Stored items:
________________________________________

(** A cell that was written earlier. *)
Lemma put_holds mem p v q bs : apart (p, 8) (area_of q bs) -> holds mem q bs -> holds (store p (le_bytes 8 v) mem) q bs.
Proof. intros Ha. eapply holds_unchanged; [apply store_unchanged|]. by intros a ->%list_elem_of_singleton. Qed.

(** ** Refinement: the handler ends as the call does, and the results are in memory *)
Definition ending (o : outcome (list (Z * list Z))) : outcome unit := match o with Val _ => Val tt | Err e => Err e | Blocked => Blocked end.
Definition results (mem : memory) (o : outcome (list (Z * list Z))) : Prop := match o with Val ws => Forall (fun w => holds mem w.1 w.2) ws | _ => True end.

Definition refines (areas : list (Z * Z)) mem (m : res (outcome (list (Z * list Z)) * system)) (r : res (outcome unit * machine_state)) : Prop :=
  match m with
  | Ret (o, y') => exists mem', r = Ret (ending o, (mem', y')) /\ unchanged areas mem mem' /\ results mem' o
  | Panic => r = Panic
  | Fault => r = Fault
  | NoFuel => r = NoFuel
  end.

(** A step that the call and the handler share; the memory of the program may have changed before it. *)
Lemma refines_sys {A} areas mem0 mem y (m : Sys A) k (k' : A -> U unit) :
  unchanged areas mem0 mem -> (forall a y', m y = Ret (Val a, y') -> refines areas mem0 (k a y') (k' a (mem, y'))) ->
  refines areas mem0 ((m ≫= k) y) ((sys m ≫= k') (mem, y)).
Proof.
  intros Hu Hk. unfold mbind, Sys_bind, U_bind, sys. cbn [fst snd]. destruct (m y) as [[[a|e|] y']| | |] eqn:Em; cbn; try done.
  - by apply Hk.
  - by exists mem.
  - by exists mem.
Qed.

Lemma returns_bind {A B} (m : Sys A) (k : A -> Sys B) f y : returns (m ≫= k) f y = (m ≫= (fun a => returns (k a) f)) y.
Proof. unfold returns, mbind, Sys_bind. destruct (m y) as [[[] ?]| | |]; done. Qed.

Lemma refines_none {A} areas mem y (m : Sys A) : refines areas mem (returns m (fun _ => []) y) ((_ ← sys m; mret tt) (mem, y)).
Proof. apply refines_sys; [done|]. intros a y' _. exists mem. split; [done|]. split; [done|]. by apply Forall_nil. Qed.

Lemma refines_unit areas mem y (m : Sys unit) : refines areas mem (returns m (fun _ => []) y) (sys m (mem, y)).
Proof. rewrite <- u_bind_ret. apply refines_none. Qed.

Lemma refines_one areas mem y (m : Sys Z) sp args i p :
  env mem sp args areas -> args !! Z.to_nat i = Some p -> 0 <= i -> (p, 8) ∈ areas ->
  refines areas mem (returns m (fun v => [cell p v]) y) ((v ← sys m; put sp i v) (mem, y)).
Proof.
  intros He Hi H0 Hp. apply refines_sys; [done|]. intros v y' _. eexists. split; [by eapply u_put_last|]. split; [by apply put_unchanged|].
  apply Forall_singleton. apply store_holds.
Qed.

Lemma refines_two areas mem y (m : Sys (Z * Z)) sp args i j p q :
  env mem sp args areas -> args !! Z.to_nat i = Some p -> 0 <= i -> (p, 8) ∈ areas -> args !! Z.to_nat j = Some q -> 0 <= j -> (q, 8) ∈ areas -> apart (q, 8) (p, 8) ->
  refines areas mem (returns m (fun '(v, w) => [cell p v; cell q w]) y) (('(v, w) ← sys m; put sp i v;; put sp j w) (mem, y)).
Proof.
  intros He Hi H0 Hp Hj H0' Hq Ha. apply refines_sys; [done|]. intros [v w] y' _. eexists. split; [erewrite u_put by done; eapply u_put_last; [by apply env_put|done..]|].
  split; [eapply unchanged_trans; by apply put_unchanged|]. apply Forall_cons. split; [|apply Forall_singleton; apply store_holds]. apply put_holds; [done|apply store_holds].
Qed.

(** ** Receiving *)
Lemma on_kernel_bind {A B} (m : K A) (k : A -> K B) y : on_kernel (m ≫= k) y = (on_kernel m ≫= (fun a => on_kernel (k a))) y.
Proof. unfold on_kernel, mbind, Sys_bind, K_bind. by destruct (m (ker y)) as [[[] ?]| | |]. Qed.

Lemma u_step {A B} (m : U A) (f : A -> U B) s a s' : m s = Ret (Val a, s') -> (m ≫= f) s = f a s'.
Proof. intros Hm. unfold mbind, U_bind. by rewrite Hm. Qed.

Lemma u_sys_eq {A B} (m : Sys A) (f : A -> U B) mem y :
  (sys m ≫= f) (mem, y) = '(o, y1) ← m y; match o with Val a => f a (mem, y1) | Err e => Ret (Err e, (mem, y1)) | Blocked => Ret (Blocked, (mem, y1)) end.
Proof. unfold mbind at 1, U_bind, sys. cbn [fst snd]. by destruct (m y) as [[[] ?]| | |]. Qed.

Lemma sys_bind_eq {A B} (m : Sys A) (f : A -> Sys B) y :
  (m ≫= f) y = '(o, y1) ← m y; match o with Val a => f a y1 | Err e => Ret (Err e, y1) | Blocked => Ret (Blocked, y1) end.
Proof. done. Qed.

Lemma u_load_at {B} (f : Z -> U B) mem sp args outs y i p v :
  env mem sp args outs -> args !! Z.to_nat i = Some p -> 0 <= i -> read_int mem p 8 = Ret v -> (load_at sp i ≫= f) (mem, y) = f v (mem, y).
Proof.
  intros He Hi H0 Hr. unfold load_at. rewrite u_bind_assoc. erewrite u_get by done. unfold mbind, U_bind, load. cbn [fst snd]. by rewrite Hr.
Qed.

Lemma apart_sym a b : apart a b -> apart b a.
Proof. intros H x H1 H2. by apply (H x). Qed.

Lemma apart_within a b c : within a b -> apart b c -> apart a c.
Proof. intros Hw Ha x Hx. apply Ha. by apply Hw. Qed.

Lemma within_part p n q m : p <= q -> q + m <= p + n -> within (q, m) (p, n).
Proof. intros H1 H2 x [Hx1 Hx2]. unfold inside. cbn in *. lia. Qed.

(** Appending a block to what is there already. *)
Lemma holds_step mem mem' p bs bs' : holds mem p bs -> unchanged [area_of (p + Z.of_nat (length bs)) bs'] mem mem' -> holds mem' (p + Z.of_nat (length bs)) bs' -> holds mem' p (bs ++ bs').
Proof.
  intros H1 Hu H2. apply holds_app. split; [|done]. eapply holds_unchanged; [done| |done]. intros a ->%list_elem_of_singleton x [Hx1 Hx2] [Hx3 Hx4]. unfold area_of in *. cbn in *. lia.
Qed.

Lemma copy_data_spec data : forall mem sp args outs y i d n,
  env mem sp args outs -> args !! 2%nat = Some d -> (d, n) ∈ outs -> 0 <= i -> i + Z.of_nat (length data) <= n ->
  exists mem', copy_data sp i data (mem, y) = Ret (Val tt, (mem', y)) /\ unchanged [area_of (d + i) data] mem mem' /\ holds mem' (d + i) data.
Proof.
  induction data as [|b data IH]; intros mem sp args outs y i d n He Hd Hin Hi Hlen; cbn [copy_data length] in *; [exists mem; split; [done|]; split; [done|by intros [] ?]|].
  erewrite u_get by (done || lia). rewrite u_write; [|intros x [Hx1 Hx2]; apply (en_mapped _ _ _ _ He (d, n)); [done|unfold inside; cbn in *; lia]].
  set (mem1 := store (d + i) [b] mem). pose proof (store_unchanged (d + i) [b] mem) as Hu1. fold mem1 in Hu1.
  assert (env mem1 sp args outs) as He1.
  { eapply env_unchanged; [done..|]. intros a ->%list_elem_of_singleton. exists (d, n). split; [done|]. apply within_part; cbn; lia. }
  destruct (IH mem1 sp args outs y (i + 1) d n He1 Hd Hin) as (mem' & -> & Hu2 & Hh); [lia|lia|]. exists mem'. split; [done|]. rewrite Z.add_assoc in *. split.
  - eapply unchanged_trans; (eapply unchanged_weaken; [done|]); intros a ->%list_elem_of_singleton; eexists; (split; [by apply list_elem_of_singleton|]); apply within_part; cbn; lia.
  - apply (holds_step mem1 mem' (d + i) [b] data); [apply store_holds|done|done].
Qed.

Lemma on_table_cases {A} (f : CapabilityTable -> res (A * CapabilityTable)) k :
  match on_table f k with Ret (o, _) => exists a, o = Val a | _ => True end.
Proof. unfold on_table. destruct (tables k !! _) as [t|]; [|done]. cbn. destruct (f t) as [[a t']| | |]; cbn; eauto. Qed.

________________________________________

Go through the records above, find each line with the string "Blocked", and copy it.

- [Output of the task]
Definition ending (o : outcome (list (Z * list Z))) : outcome unit := match o with Val _ => Val tt | Err e => Err e | Blocked => Blocked end.
  (sys m ≫= f) (mem, y) = '(o, y1) ← m y; match o with Val a => f a (mem, y1) | Err e => Ret (Err e, (mem, y1)) | Blocked => Ret (Blocked, (mem, y1)) end.
  (m ≫= f) y = '(o, y1) ← m y; match o with Val a => f a y1 | Err e => Ret (Err e, y1) | Blocked => Ret (Blocked, y1) end.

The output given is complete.